**Excerpted records**
┌──

(** ** Removing a leaf *)
Definition unlink (n : Z) (y : Node) : Node :=
  if bool_decide (left y = Some n) then MkNode (parent y) None (right y) (data y) else MkNode (parent y) (left y) None (data y).
Definition unlinked (t : ptree) (n : Z) (x : Node) : gmap Z Node :=
  match parent x with Some p => match nodes t !! p with Some y => <[p := unlink n y]> (nodes t) | None => nodes t end | None => nodes t end.
Definition deleted (t : ptree) (n : Z) (x : Node) : ptree := Tree (delete n (unlinked t n x)) (next_node t).
Lemma delete_run t n x : wf t -> nodes t !! n = Some x -> delete_node n t = Ret (parent x, deleted t n x).
Proof.
  intros Hwf Hx. unfold delete_node, deleted, unlinked. rewrite (mbind_run _ _ _ _ _ (node_at_run n t x Hx)).
  destruct (parent x) as [p|] eqn:Ep; [|done]. destruct (wf_parent _ Hwf n x p Hx Ep) as (Hlt & y & Hy & Hk). rewrite Hy. unfold unlink.
  case_bool_decide as El.
  - rewrite (mbind_run _ _ t tt (Tree (<[p := MkNode (parent y) None (right y) (data y)]> (nodes t)) (next_node t))); [done|].
    rewrite (mbind_run _ _ _ _ _ (node_at_run p t y Hy)). by rewrite bool_decide_eq_true_2.
  - rewrite (mbind_run _ _ t tt (Tree (<[p := MkNode (parent y) (left y) None (data y)]> (nodes t)) (next_node t))); [done|].
    rewrite (mbind_run _ _ _ _ _ (node_at_run p t y Hy)). rewrite bool_decide_eq_false_2 by done.
    destruct Hk as [Hk|Hk]; [done|]. by rewrite bool_decide_eq_true_2.
Qed.
(** What is left of a node. *)
Lemma unlink_parent n y : parent (unlink n y) = parent y.
Proof. unfold unlink. by case_bool_decide. Qed.
Lemma unlink_data n y : data (unlink n y) = data y.
Proof. unfold unlink. by case_bool_decide. Qed.
Lemma unlink_kids t n p y k : wf t -> nodes t !! p = Some y -> kids y n -> kids (unlink n y) k <-> kids y k /\ k <> n.
Proof.
  intros Hwf Hy Hn. unfold unlink, kids in *. pose proof (wf_distinct _ Hwf p y n Hy) as Hd. case_bool_decide as El; simpl.
  - specialize (Hd El). split; [intros [?|H]; [done|split; [by right|congruence]]|intros [[H|H] Hne]; [congruence|by right]].
  - destruct Hn as [?|Hr]; [done|]. split; [intros [H|?]; [split; [by left|congruence]|done]|intros [[H|H] Hne]; [by left|congruence]].
Qed.
Lemma deleted_lookup t n x i z : wf t -> nodes t !! n = Some x -> nodes (deleted t n x) !! i = Some z <->
  i <> n /\ exists y, nodes t !! i = Some y /\ z = if bool_decide (parent x = Some i) then unlink n y else y.
Proof.
  intros Hwf Hx. unfold deleted, unlinked. cbn [nodes]. rewrite lookup_delete_Some.
  assert (H : (match parent x with Some p => match nodes t !! p with Some y => <[p := unlink n y]> (nodes t) | None => nodes t end
    | None => nodes t end) !! i = Some z <-> exists y, nodes t !! i = Some y /\ z = if bool_decide (parent x = Some i) then unlink n y else y).
  { destruct (parent x) as [p|] eqn:Ep.
    - destruct (wf_parent _ Hwf n x p Hx Ep) as (_ & y & Hy & _). rewrite Hy, lookup_insert. case_decide as E.
      + subst i. rewrite bool_decide_eq_true_2 by done. split; [intros [= <-]; by exists y|intros (y' & Hy' & ->); congruence].
      + rewrite bool_decide_eq_false_2 by congruence. split; [by exists z|by intros (? & ? & ->)].
    - rewrite bool_decide_eq_false_2 by done. split; [by exists z|by intros (? & ? & ->)]. }
  rewrite H. intuition congruence.
Qed.
Lemma deleted_wf t n x : wf t -> nodes t !! n = Some x -> no_kids x = true -> wf (deleted t n x).
Proof.
  intros Hwf Hx Hk. rewrite no_kids_iff in Hk. assert (Hl := fun i z => deleted_lookup t n x i z Hwf Hx).
  assert (Hkids : forall i y k, nodes t !! i = Some y ->
    kids (if bool_decide (parent x = Some i) then unlink n y else y) k <-> kids y k /\ k <> n).
  { intros i y k Hi. case_bool_decide as E.
    - destruct (wf_parent _ Hwf n x i Hx E) as (_ & y' & Hy' & Hn). rewrite Hi in Hy'. injection Hy' as <-. by eapply unlink_kids.
    - split; [|tauto]. intros Hky. split; [done|]. intros ->. destruct (wf_kid _ Hwf i y n Hi Hky) as (x' & Hx' & Hp). congruence. }
  assert (Hpar : forall i y, parent (if bool_decide (parent x = Some i) then unlink n y else y) = parent y).
  { intros i y. case_bool_decide; [apply unlink_parent|done]. }
  split.
  - intros i z (Hne & y & Hy & _)%Hl. simpl. by apply (wf_fresh _ Hwf i y).
  - intros i z p (Hne & y & Hy & ->)%Hl Hp. rewrite Hpar in Hp. destruct (wf_parent _ Hwf i y p Hy Hp) as (Hlt & w & Hw & Hkw).
    split; [done|]. assert (p <> n) by (intros ->; rewrite Hx in Hw; injection Hw as <-; by destruct (Hk i)).
    eexists. split; [apply Hl; split; [done|by exists w]|]. by apply (Hkids p w i Hw).
  - intros i z k (Hne & y & Hy & ->)%Hl Hkid. apply (Hkids i y k Hy) in Hkid as [Hkid Hkn].
    destruct (wf_kid _ Hwf i y k Hy Hkid) as (w & Hw & Hp). eexists. split; [apply Hl; split; [done|by exists w]|]. by rewrite Hpar.
  - intros i z k (Hne & y & Hy & ->)%Hl Hleft Hright. pose proof (wf_distinct _ Hwf i y k Hy) as Hd. unfold unlink in *.
    repeat case_bool_decide; simpl in *; (done || by apply Hd).
Qed.
Lemma deleted_size t n x : wf t -> nodes t !! n = Some x -> S (size (nodes (deleted t n x))) = size (nodes t).
Proof.
  intros Hwf Hx. unfold deleted, unlinked. cbn [nodes]. assert (Hpos : size (nodes t) <> 0%nat).
  { intros H. apply map_size_empty_inv in H. by rewrite H, lookup_empty in Hx. }
  destruct (parent x) as [p|] eqn:Ep.
  - destruct (wf_parent _ Hwf n x p Hx Ep) as (Hlt & y & Hy & _). rewrite Hy.
    rewrite map_size_delete_Some by (rewrite lookup_insert_ne by lia; done). rewrite map_size_insert_Some by done. lia.
  - rewrite map_size_delete_Some by done. lia.
Qed.
Lemma deleted_leaves t n x m : wf t -> nodes t !! n = Some x -> no_kids x = true ->
  leaves t m (Some n) -> (forall p, m !! p <> Some n) ->
  match parent x with
  | None => leaves (deleted t n x) m None
  | Some p => exists y, nodes (deleted t n x) !! p = Some y /\ (forall q, m !! q <> Some p) /\
      leaves (deleted t n x) m (if no_kids y then Some p else None)
  end.
Proof.
  intros Hwf Hx Hk Hl Hun. assert (Hlk := fun i z => deleted_lookup t n x i z Hwf Hx).
  assert (Hown : forall q i, m !! q = Some i -> exists z, nodes (deleted t n x) !! i = Some z /\ no_kids z = true /\ data z = Some q).
  { intros q i Hq. destruct (le_owned _ _ _ Hl q i Hq) as (y & Hy & Hky & Hd). eexists. split; [apply Hlk; split; [intros ->; by destruct (Hun q)|by exists y]|].
    case_bool_decide as E; [|done]. destruct (wf_parent _ Hwf n x i Hx E) as (_ & y' & Hy' & Hn). rewrite Hy in Hy'. injection Hy' as <-.
    rewrite no_kids_iff in Hky. by destruct (Hky n). }
  destruct (parent x) as [p|] eqn:Ep.
  - destruct (wf_parent _ Hwf n x p Hx Ep) as (Hlt & y & Hy & Hn). exists (unlink n y). split_and!.
    + apply Hlk. split; [lia|]. exists y. split; [done|]. by rewrite bool_decide_eq_true_2.
    + intros q Hq. destruct (le_owned _ _ _ Hl q p Hq) as (y' & Hy' & Hky & _). rewrite Hy in Hy'. injection Hy' as <-.
      rewrite no_kids_iff in Hky. by destruct (Hky n).
    + split; [done|]. intros i z (Hne & w & Hw & ->)%Hlk Hkz. case_bool_decide as E.
      * injection E as <-. rewrite Hy in Hw. injection Hw as <-. rewrite Hkz. by left.
      * destruct (le_leaf _ _ _ Hl i w Hw Hkz) as [[= ->]|?]; [done|by right].
  - split; [done|]. intros i z (Hne & w & Hw & ->)%Hlk Hkz. rewrite bool_decide_eq_false_2 in Hkz by done.
    destruct (le_leaf _ _ _ Hl i w Hw Hkz) as [[= ->]|?]; [done|by right].
Qed.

└──

**Work item**
In the listing above, find the line containing "if bool_decide (left" and the line containing "Hy)). by rewrite bool_decide_eq_true_2.", then repeat those two lines and everything between them exactly.

**Solved problem**
  if bool_decide (left y = Some n) then MkNode (parent y) None (right y) (data y) else MkNode (parent y) (left y) None (data y).
Definition unlinked (t : ptree) (n : Z) (x : Node) : gmap Z Node :=
  match parent x with Some p => match nodes t !! p with Some y => <[p := unlink n y]> (nodes t) | None => nodes t end | None => nodes t end.
Definition deleted (t : ptree) (n : Z) (x : Node) : ptree := Tree (delete n (unlinked t n x)) (next_node t).
Lemma delete_run t n x : wf t -> nodes t !! n = Some x -> delete_node n t = Ret (parent x, deleted t n x).
Proof.
  intros Hwf Hx. unfold delete_node, deleted, unlinked. rewrite (mbind_run _ _ _ _ _ (node_at_run n t x Hx)).
  destruct (parent x) as [p|] eqn:Ep; [|done]. destruct (wf_parent _ Hwf n x p Hx Ep) as (Hlt & y & Hy & Hk). rewrite Hy. unfold unlink.
  case_bool_decide as El.
  - rewrite (mbind_run _ _ t tt (Tree (<[p := MkNode (parent y) None (right y) (data y)]> (nodes t)) (next_node t))); [done|].
    rewrite (mbind_run _ _ _ _ _ (node_at_run p t y Hy)). by rewrite bool_decide_eq_true_2.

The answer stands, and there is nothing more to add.